Discovering Task Relevant Objects, their Usage and Providing Video Guides from Multi-User Egocentric Video

Using a wearable gaze tracking setup, we have developed a fully unsupervised method for the discovery of task relevant objects (TRO) and how these objects have been used. A TRO is an object, or part of an object that a person interacts with during a task. We combine visual appearance, motion and user attention to discover TROs. Both static objects such as a coffee machine as well as movable ones such as a cup are discovered. We introduce the term Mode of Interaction to refer to the different ways in which TROs are used. Say, a cup can be lifted, washed, or poured into. When harvesting interactions with the same object from multiple operators, common modes of interaction can be found. We also developed an online fully unsupervised prototype for automatically extracting video guides of how the objects are used. The method automatically selects suitable video segments that indicate how others have used that object before.

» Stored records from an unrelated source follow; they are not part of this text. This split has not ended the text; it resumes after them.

(* ===== verification/Root.v ===== *)
(** [src/root.rs]: every access to the file system goes through a root.

    The operations are programs of system calls ([Sys]), so that what they
    never ask the kernel for can be proved for every answer it could give. *)

From S2P Require Import Prelude Slices Order Num Utf8 Paths Text Sys.

Definition READ_CAP : N := N.shiftl 1 20.
Definition MAX_RESOLVED_DEPTH : nat := 256.
Definition MAX_HOPS : nat := 40.

(** ** Metadata *)

Record meta := mk_meta {
  m_uid : N; m_gid : N; m_mode : N; m_size : N;
  m_mtime : option Z; m_ctime : option Z;
  m_is_dir : bool; m_is_symlink : bool; m_is_file : bool
}.

Definition perms (m : meta) : N := N.land (m_mode m) 4095.
Definition world_writable (m : meta) : bool := negb (bool_decide (N.land (m_mode m) 2 = 0%N)).

Definition S_IFMT : N := 0xF000.
Definition S_IFDIR : N := 0x4000.
Definition S_IFLNK : N := 0xA000.
Definition S_IFREG : N := 0x8000.
Definition has_type (mode ty : N) : bool := bool_decide (N.land mode S_IFMT = ty).

Definition clamp (lo hi n : Z) : Z := Z.max lo (Z.min hi n).
(** Nanoseconds since the epoch. *)
Definition time_at (secs nanos : Z) : Z := (secs * 1000000000 + clamp 0 999999999 nanos)%Z.

Definition meta_of (st : stat_t) : meta :=
  let mode := st_mode st in
  mk_meta (st_uid st) (st_gid st) mode (st_size st)
    (Some (time_at (st_mtime st) 0)) (Some (time_at (st_ctime st) (st_ctime_nsec st)))
    (negb (bool_decide (N.land mode S_IFDIR = 0%N)) && has_type mode S_IFDIR)
    (has_type mode S_IFLNK) (has_type mode S_IFREG).

Record dir_ent := mk_dir_ent { de_name : bytes; de_is_dir : bool; de_is_symlink : bool }.

(** ** Errors *)

Module Refusal.
Inductive refusal :=
| NotRegular (p : path)
| LeavesHome (link target : path).
Definition display (r : refusal) : bytes :=
  match r with
  | NotRegular p => from_utf8_lossy p ++ #" is not a regular file; not read"
  | LeavesHome link target =>
      from_utf8_lossy link ++ #" leads out of its owner's home to " ++ from_utf8_lossy target ++
      #"; recorded as a link, not followed"
  end.
End Refusal.
Export Refusal(refusal).

Inductive io_error :=
| Errno (n : errno)
| Refused (r : refusal).

Definition refusal_of (e : io_error) : option refusal :=
  match e with Refused r => Some r | Errno _ => None end.
(** [e.kind() == ErrorKind::NotFound]. *)
Definition is_not_found (e : io_error) : bool :=
  match e with Errno n => bool_decide (n = ENOENT) | Refused _ => false end.

Definition leaves_home (rel target : path) : io_error := Refused (Refusal.LeavesHome rel target).
Definition not_regular (rel : path) : io_error := Refused (Refusal.NotRegular rel).

Definition lift {A} (r : result errno A) : result io_error A :=
  match r with Ok a => Ok a | Err n => Err (Errno n) end.
Definition sys_call {A} (s : sys (result errno A)) : prog (result io_error A) := r ← call s; Ret (lift r).

(** ** Paths within the root *)

Definition normal_components (p : path) : list bytes :=
  omap (fun c => match c with Normal n => Some n | ParentDir => Some dotdot | _ => None end) (components p).

Fixpoint strip_slashes (fuel : nat) (p : path) : path :=
  match fuel with
  | 0 => p
  | S fuel' => match path_strip_prefix #"/" p with Some rest => strip_slashes fuel' rest | None => p end
  end.
(** A path that has been stripped is relative, so twice is enough. *)
Definition strip_leading_slash (p : path) : path := strip_slashes 2 p.

Record root := mk_root {
  r_fd : fd; r_base : path; r_live : bool; r_confined : bool; r_homes : list path
}.

Definition is_live (r : root) : bool := r_live r.
Definition abs (self : root) (rel : path) : path :=
  let rel := strip_leading_slash rel in
  if path_eqb (r_base self) #"/" then path_join #"/" rel else path_join (r_base self) rel.
Definition rel (self : root) (abs : path) : path :=
  strip_leading_slash (default abs (path_strip_prefix (r_base self) abs)).

Definition or_dot (rel : path) : path := if bool_decide (rel = []) then dot else rel.

(** ** Resolution *)

Record resolved := mk_resolved { rs_path : path; rs_links : nat; rs_planted : bool }.

(** [resolve_noting_links]'s loop. [left] is how many links may still be
    followed, [done] the components so far, [todo] those to come. *)
Fixpoint resolve_loop (r : root) (left : nat) : list bytes -> nat -> bool -> list bytes -> prog (result io_error resolved) :=
  fix go (done_ : list bytes) (links : nat) (planted : bool) (todo : list bytes) :=
    match todo with
    | [] => Ret (Ok (mk_resolved (path_collect done_) links planted))
    | c :: todo' =>
        if bool_decide (c = dotdot) then go (removelast done_) links planted todo'
        else if bool_decide (MAX_RESOLVED_DEPTH < length (done_ ++ [c])) then Ret (Err (Errno ENAMETOOLONG))
        else
          let here := path_collect (done_ ++ [c]) in
          st ←? sys_call (StatAt (r_fd r) here AT_SYMLINK_NOFOLLOW);
          let m := meta_of st in
          if negb (m_is_symlink m) then go (done_ ++ [c]) links planted todo'
          else
            let planted := planted || negb (bool_decide (m_uid m = 0%N)) in
            match left with
            | 0 => Ret (Err (Errno ELOOP))
            | S left' =>
                target ←? sys_call (ReadLinkAt (r_fd r) here);
                let done_ := if is_absolute target then [] else done_ in
                resolve_loop r left' done_ (links + 1) planted (normal_components target ++ todo')
            end
    end.

Definition resolve_noting_links (r : root) (rel : path) : prog (result io_error resolved) :=
  resolve_loop r MAX_HOPS [] 0 false (normal_components rel).
Definition resolve (r : root) (rel : path) : prog (result io_error path) :=
  x ←? resolve_noting_links r rel; Ret (Ok (rs_path x)).

(** ** Opening *)

Definition with_cloexec (fl : oflags) : oflags :=
  mk_oflags (O_PATH fl) (O_DIRECTORY fl) (O_NOFOLLOW fl) (O_NONBLOCK fl) (O_NOCTTY fl) true.
Definition with_nofollow (fl : oflags) : oflags :=
  mk_oflags (O_PATH fl) (O_DIRECTORY fl) true (O_NONBLOCK fl) (O_NOCTTY fl) (O_CLOEXEC fl).
Definition READ : oflags := mk_oflags false false false true true false.
Definition PATH_FLAGS : oflags := mk_oflags true false false false false false.
Definition PATH_DIR : oflags := mk_oflags true true false false false false.
Definition LIST_DIR : oflags := mk_oflags false true false false false false.
Definition STEP_FIRST : oflags := mk_oflags true true false false false true.
Definition STEP_NEXT : oflags := mk_oflags true true true false false true.

Fixpoint open_dirs (dir : fd) (dirs : list bytes) : prog (result io_error fd) :=
  match dirs with
  | [] => Ret (Ok dir)
  | part :: dirs' => dir ←? sys_call (OpenAt dir part STEP_NEXT); open_dirs dir dirs'
  end.

(** [Path::iter]: the components as names, [/], [.] and [..] included. *)
Definition path_iter (p : path) : list bytes :=
  (fun c => match c with
            | RootDir => #"/" | CurDir => dot | ParentDir => dotdot | Normal n => n
            end) <$> components p.

Definition open_resolved (r : root) (resolved : path) (flags : oflags) : prog (result io_error fd) :=
  let flags := with_cloexec flags in
  if r_confined r then
    sys_call (OpenAt2 (r_fd r) (or_dot resolved) flags (mk_resolve_flags true true true))
  else
    match last (path_iter resolved) with
    | None => sys_call (OpenAt (r_fd r) dot flags)
    | Some last_ =>
        dir ←? sys_call (OpenAt (r_fd r) dot STEP_FIRST);
        dir ←? open_dirs dir (removelast (path_iter resolved));
        f ←? sys_call (OpenAt dir last_ (with_nofollow flags));
        if O_PATH flags then
          st ←? sys_call (FStat f);
          if m_is_symlink (meta_of st) then Ret (Err (Errno ELOOP)) else Ret (Ok f)
        else Ret (Ok f)
    end.

Definition open_raw (r : root) (rel : path) (flags : oflags) : prog (result io_error fd) :=
  let rel := or_dot (strip_leading_slash rel) in
  let flags := with_cloexec flags in
  if r_confined r then sys_call (OpenAt2 (r_fd r) rel flags (mk_resolve_flags true false true))
  else if r_live r then sys_call (OpenAt (r_fd r) rel flags)
  else resolved ←? resolve r rel; open_resolved r resolved flags.

(** ** The home rule *)

Module Confinement.
Inductive confinement :=
| NoHome
| Inside (p : path)
| Escapes (target : path)
| Unresolvable (e : io_error).
End Confinement.
Export Confinement(confinement).

Definition in_home (self : root) (p : path) : bool :=
  let here := rel self (abs self p) in existsb (fun h => path_starts_with here (rel self h)) (r_homes self).

(** [Iterator::max_by_key] on the length: the last of the longest. *)
Definition longest (best : option path) (p : path) : option path :=
  match best with
  | Some b => if bool_decide (length b <= length p) then Some p else best
  | None => Some p
  end.

Definition home_of (self : root) (here : path) : option path :=
  foldl longest None (List.filter (path_starts_with here) (rel self <$> r_homes self)).

Definition confinement_of (self : root) (p : path) : prog confinement :=
  let here := rel self (abs self p) in
  match home_of self here with
  | None => Ret Confinement.NoHome
  | Some home =>
      x ← (real_home ←? resolve self home; x ←? resolve_noting_links self here; Ret (Ok (real_home, x)));
      Ret match x with
          | Err e => Confinement.Unresolvable e
          | Ok (real_home, x) =>
              if path_starts_with (rs_path x) real_home then Confinement.Inside (rs_path x)
              else if bool_decide (0 < rs_links x) && negb (rs_planted x)
                      && path_starts_with (normalize here) (normalize home)
              then Confinement.Inside (rs_path x)
              else Confinement.Escapes (path_join #"/" (rs_path x))
          end
  end.

Definition escaping_link (self : root) (p : path) : prog (option path) :=
  c ← confinement_of self p; Ret match c with Confinement.Escapes t => Some t | _ => None end.

Definition open_under (self : root) (conf : confinement) (p : path) (flags : oflags) : prog (result io_error fd) :=
  match conf with
  | Confinement.Unresolvable e => Ret (Err e)
  | Confinement.Escapes target => Ret (Err (leaves_home p target))
  | Confinement.Inside resolved => open_resolved self resolved flags
  | Confinement.NoHome => open_raw self p flags
  end.

Definition judge (self : root) (p : path) (describes_the_link : bool) : prog (result io_error unit) :=
  let judged := if describes_the_link then default [] (parent p) else p in
  c ← confinement_of self judged;
  Ret match c with
      | Confinement.Escapes target => Err (leaves_home p target)
      | Confinement.Unresolvable e => Err e
      | _ => Ok tt
      end.

(** ** Metadata and links *)

Definition statat_unjudged (self : root) (p : path) (nofollow : bool) : prog (result io_error meta) :=
  let p := or_dot (strip_leading_slash p) in
  let whole := sys_call (StatAt (r_fd self) p (if nofollow then AT_SYMLINK_NOFOLLOW else AT_FOLLOW)) in
  st ←? (if r_confined self || negb (r_live self) then
           if nofollow then
             match parent p, file_name p with
             | Some dir, Some name =>
                 d ←? open_raw self dir PATH_DIR;
                 sys_call (StatAt d name AT_SYMLINK_NOFOLLOW)
             | _, _ => whole
             end
           else
             f ←? open_raw self p PATH_FLAGS;
             sys_call (StatAt f [] AT_EMPTY_PATH)
         else whole);
  Ret (Ok (meta_of st)).

Definition statat (self : root) (p : path) (nofollow : bool) : prog (result io_error meta) :=
  _ ←? judge self p nofollow; statat_unjudged self p nofollow.
Definition stat (self : root) (p : path) := statat self p true.
Definition stat_follow (self : root) (p : path) := statat self p false.
Definition exists_ (self : root) (p : path) : prog bool := r ← stat self p; Ret (is_ok r).

Definition read_link (self : root) (p : path) : prog (result io_error path) :=
  let p := strip_leading_slash p in
  match parent p, file_name p with
  | Some dir, Some name =>
      if bool_decide (dir = []) then sys_call (ReadLinkAt (r_fd self) p)
      else
        c ← confinement_of self dir;
        d ←? open_under self c dir PATH_DIR;
        sys_call (ReadLinkAt d name)
  | _, _ => sys_call (ReadLinkAt (r_fd self) p)
  end.

(** ** Files *)

Definition open (self : root) (p : path) : prog (result io_error fd) :=
  conf ← confinement_of self p;
  let look := match conf with
              | Confinement.NoHome | Confinement.Inside _ =>
                  m ←? statat_unjudged self p false;
                  Ret (if m_is_file m then Ok tt else Err (not_regular p))
              | _ => Ret (Ok tt)
              end in
  _ ←? look;
  f ←? open_under self conf p READ;
  st ←? sys_call (FStat f);
  Ret (if m_is_file (meta_of st) then Ok f else Err (not_regular p)).

(** [Take] stops after [cap + 1] bytes. *)
Definition read_capped_from (f : fd) (cap : N) : prog (result io_error (bytes * bool)) :=
  buf ←? sys_call (Read f (cap + 1)%N);
  let buf := take_n (cap + 1) buf in
  Ret (Ok (take_n cap buf, (cap <? N.of_nat (length buf))%N)).

Definition read_capped (self : root) (p : path) (cap : N) : prog (result io_error (bytes * bool)) :=
  f ←? open self p; read_capped_from f cap.

(** ** Directories *)

Fixpoint read_entries (f : fd) (ents : list (result errno dirent_t)) (out : list dir_ent)
    : prog (result io_error (list dir_ent)) :=
  match ents with
  | [] => Ret (Ok out)
  | Err n :: _ => Ret (Err (Errno n))
  | Ok ent :: ents' =>
      let name := d_name ent in
      if bool_decide (name = dot) || bool_decide (name = dotdot) then read_entries f ents' out
      else
        match d_type ent with
        | DT_UNKNOWN =>
            st ← call (StatAt f name AT_SYMLINK_NOFOLLOW);
            let e := match st with
                     | Ok st => mk_dir_ent name (m_is_dir (meta_of st)) (m_is_symlink (meta_of st))
                     | Err _ => mk_dir_ent name false false
                     end in
            read_entries f ents' (out ++ [e])
        | DT_DIR => read_entries f ents' (out ++ [mk_dir_ent name true false])
        | DT_LNK => read_entries f ents' (out ++ [mk_dir_ent name false true])
        | DT_OTHER => read_entries f ents' (out ++ [mk_dir_ent name false false])
        end
  end.

Definition read_dir (self : root) (p : path) : prog (result io_error (list dir_ent)) :=
  c ← confinement_of self p;
  f ←? open_under self c p LIST_DIR;
  ents ←? sys_call (ReadDir f);
  out ←? read_entries f ents [];
  Ret (Ok (sort_by de_name out)).

Definition read_dir_optional (self : root) (p : path) : prog (result io_error (list dir_ent)) :=
  r ← read_dir self p;
  Ret match r with
      | Err e => if is_not_found e then Ok [] else r
      | Ok _ => r
      end.

Definition dir_identity (self : root) (p : path) : prog (result io_error (N * N)) :=
  let p := or_dot (strip_leading_slash p) in
  c ← confinement_of self p;
  f ←? open_under self c p PATH_DIR;
  st ←? sys_call (StatAt f [] AT_EMPTY_PATH);
  Ret (Ok (st_dev st, st_ino st)).

Definition probe_openat2 (f : fd) : prog bool :=
  r ← call (OpenAt2 f dot (with_cloexec LIST_DIR) (mk_resolve_flags true false true)); Ret (is_ok r).

(** ** Hidden paths *)

Definition CONVENTIONAL_DOT_DIRS : list bytes :=
  [ #".config"; #".local"; #".cache"; #".ssh"; #".var"; #".git"].

Definition is_hidden_path (p : path) : bool :=
  existsb (fun dir => path_starts_with p dir) [ #"/tmp"; #"/dev/shm"; #"/var/tmp"]
  || (let dirs := removelast (omap (fun c => match c with Normal n => Some n | _ => None end) (components p)) in
      existsb (fun n => starts_with #"." n && negb (bool_decide (n = dot)) && negb (mem n CONVENTIONAL_DOT_DIRS)) dirs).
Lemma returns_any A {E T} (p : prog (result E T)) : returns A (fun r => forall a, r = Ok a -> True) p.
Proof. eapply returns_mono; [|apply returns_true]. done. Qed.

Definition plain_names (r : result io_error resolved) : Prop :=
  forall x, r = Ok x -> exists ns, rs_path x = join_pieces ns /\ Forall name_ok ns /\ length ns <= MAX_RESOLVED_DEPTH.

Lemma resolve_loop_contained r left done_ links planted todo :
  Forall name_ok done_ -> length done_ <= MAX_RESOLVED_DEPTH -> Forall step_ok todo ->
  calls Answers Contained (resolve_loop r left done_ links planted todo) /\
  returns Answers plain_names (resolve_loop r left done_ links planted todo).
Proof.
  revert done_ links planted todo. induction left as [|left IHl]; intros done_ links planted todo Hd Hl Ht;
    revert done_ links planted Hd Hl; induction Ht as [|c todo Hc Ht IH]; intros done_ links planted Hd Hl.
  1, 3: rewrite resolve_loop_nil; split; [done|]; intros x [= <-]; exists done_; cbn;
    by rewrite path_collect_names.
  all: rewrite resolve_loop_cons; case_bool_decide as Hdd;
    [apply IH; [rewrite removelast_take; by apply Forall_take|rewrite removelast_take, length_take; lia]|].
  all: case_bool_decide as Hlen; [by split|].
  all: assert (Hc' : name_ok c) by (by destruct Hc).
  all: assert (Hd' : Forall name_ok (done_ ++ [c])) by (by apply names_snoc).
  all: assert (Hp : plain_path (path_collect (done_ ++ [c])))
    by (exists (done_ ++ [c]); by rewrite path_collect_names).
  all: split; [apply calls_try; [apply calls_sys; by right|intros st]|
    eapply returns_try; [apply returns_any|intros st _]]; case_match; try done; try (apply IH; [done|lia]).
  - apply calls_try; [by apply calls_sys|]. intros target. apply IHl.
    + by case_match.
    + case_match; simpl; lia.
    + apply Forall_app. split; [apply normal_components_ok|done].
  - eapply returns_try; [apply returns_any|]. intros target _. apply IHl.
    + by case_match.
    + case_match; simpl; lia.
    + apply Forall_app. split; [apply normal_components_ok|done].
Qed.

Lemma resolve_noting_contained r p :
  calls Answers Contained (resolve_noting_links r p) /\ returns Answers plain_names (resolve_noting_links r p).
Proof. apply resolve_loop_contained; [constructor|simpl; lia|apply normal_components_ok]. Qed.

Lemma resolve_contained r p :
  calls Answers Contained (resolve r p) /\
  returns Answers (fun x => forall q, x = Ok q -> plain_path q) (resolve r p).
Proof.
  destruct (resolve_noting_contained r p) as [Hc Hr]. split.
  - apply calls_try; [done|]. done.
  - eapply returns_try; [exact Hr|]. intros x (ns & E & Hn & _) q [= <-]. by exists ns.
Qed.

(** ** Opening *)

Lemma open_dirs_calls (P : forall R, sys R -> Prop) dir dirs :
  (forall d part, part ∈ dirs -> P _ (OpenAt d part STEP_NEXT)) -> calls Answers P (open_dirs dir dirs).
Proof.
  revert dir. induction dirs as [|part dirs IH]; intros dir H; cbn [open_dirs]; [done|].
  apply calls_try; [apply calls_sys, H; by left|]. intros d. apply IH. intros d' q Hq. apply H. by right.
Qed.

Lemma path_iter_plain ns : Forall name_ok ns -> path_iter (join_pieces ns) = ns.
Proof.
  intros H. unfold path_iter. rewrite components_names by done. rewrite <- list_fmap_compose.
  apply list_fmap_id.
Qed.

Lemma open_resolved_contained r p flags : plain_path p -> calls Answers Contained (open_resolved r p flags).
Proof.
  intros (ns & -> & Hn). unfold open_resolved. destruct (r_confined r); [by apply calls_sys|].
  rewrite path_iter_plain by done. destruct (last ns) as [n|] eqn:El; [|by apply calls_sys; left].
  assert (Hin : forall m, m ∈ ns -> name_ok m) by (by apply Forall_forall).
  apply calls_try; [by apply calls_sys; left|]. intros dir. apply calls_try.
  - apply open_dirs_calls. intros d part Hp. right. split; [|done]. apply Hin.
    rewrite removelast_take in Hp. by eapply elem_of_take in Hp as (i & Hi & _);
      eapply list_elem_of_lookup_2.
  - intros dir2. apply calls_try.
    + apply calls_sys. right. split; [|done]. apply Hin. apply last_Some in El as [l ->].
      apply elem_of_app. right. by left.
    + intros f. destruct (O_PATH _); [|done]. apply calls_try; [by apply calls_sys|].
      intros st. by case_match.
Qed.

(** The root is not the running system's, or the kernel has [openat2]. *)
Definition offline (r : root) : Prop := r_confined r = true \/ r_live r = false.

Lemma open_raw_contained r p flags : offline r -> calls Answers Contained (open_raw r p flags).
Proof.
  intros Ho. unfold open_raw. destruct (r_confined r) eqn:Ec; [by apply calls_sys|].
  destruct (r_live r) eqn:El; [by destruct Ho; congruence|].
  destruct (resolve_contained r (or_dot (strip_leading_slash p))) as [Hc Hr].
  eapply calls_try_returns; [exact Hc|exact Hr|]. intros q Hq. by apply open_resolved_contained.
Qed.

Definition conf_plain (c : confinement) : Prop :=
  match c with Confinement.Inside p => plain_path p | _ => True end.

Lemma confinement_contained self p :
  calls Answers Contained (confinement_of self p) /\ returns Answers conf_plain (confinement_of self p).
Proof.
  unfold confinement_of. destruct (home_of _ _) as [home|]; [|done].
  destruct (resolve_contained self home) as [Hc1 _].
  destruct (resolve_noting_contained self (rel self (abs self p))) as [Hc2 Hr2]. split.
  - apply calls_bind; [|done]. apply calls_try; [done|]. intros h. apply calls_try; [done|]. done.
  - eapply returns_bind with
      (Q := fun x => forall y, x = Ok y -> exists ns, rs_path (snd y) = join_pieces ns /\ Forall name_ok ns).
    + eapply returns_try; [apply returns_any|]. intros h _. eapply returns_try; [exact Hr2|].
      intros x (ns & E & Hn & _) y [= <-]. by exists ns.
    + intros [[rh x]|e] Hx; cbn; [|done]. destruct (Hx _ eq_refl) as (ns & E & Hn). cbn in E.
      repeat case_match; cbn; try done; by exists ns.
Qed.

Lemma open_under_contained self c p flags :
  offline self -> conf_plain c -> calls Answers Contained (open_under self c p flags).
Proof.
  intros Ho Hc. destruct c; try done; cbn; [by apply open_raw_contained|by apply open_resolved_contained].
Qed.

Lemma stat_follow_contained self p : offline self -> calls Answers Contained (statat_unjudged self p false).
Proof.
  intros Ho. unfold statat_unjudged.
  assert (r_confined self || negb (r_live self) = true) as -> by (destruct Ho as [-> | ->]; [done|by rewrite orb_true_r]).
  apply calls_try; [|done]. apply calls_try; [by apply open_raw_contained|]. intros f.
  apply calls_sys. by left.
Qed.

Lemma plain_name n : name_ok n -> plain_path n.
Proof. intros H. exists [n]. split; [done|by apply Forall_singleton]. Qed.

Lemma open_contained self p : offline self -> calls Answers Contained (open self p).
Proof.
  intros Ho. destruct (confinement_contained self p) as [Hc Hr]. unfold open.
  eapply calls_bind_returns; [exact Hc|exact Hr|]. intros conf Hconf. apply calls_try.
  - destruct conf; try done; (apply calls_try; [by apply stat_follow_contained|done]).
  - intros _. apply calls_try; [by apply open_under_contained|]. intros f. apply calls_try; [by apply calls_sys|].
    done.
Qed.

Definition entry_names (r : result io_error (list (result errno dirent_t))) : Prop :=
  forall ents, r = Ok ents -> forall e, Ok e ∈ ents -> name_ok (d_name e) \/ d_name e = dot \/ d_name e = dotdot.

Lemma read_dir_returns f : returns Answers entry_names (sys_call (ReadDir f)).
Proof. intros r Hr. destruct r as [ents|n]; simpl; [|by intros ents [=]]. intros ents' [= <-] e He. by eapply Hr. Qed.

  • Damen, Dima and Leelasawassuk, Teesid and Haines, Osian and Calway, Andrew and Mayol-Cuevas, Walterio (2014). You-Do, I-Learn: Discovering Task Relevant Objects and their Modes of Interaction from Multi-User Egocentric Video. British Machine Vision Conference (BMVC), Nottingham, UK. [pdf]
  • Damen, Dima and Haines, Osian and Leelasawassuk, Teesid and Calway, Andrew and Mayol-Cuevas, Walterio (2014). Multi-user egocentric Online System for Unsupervised Assistance on Object Usage. ECCV Workshop on Assistive Computer Vision and Robotics (ACVR), Zurich, Switzerland. [preprint]  
We also have released the dataset available on this project webpage.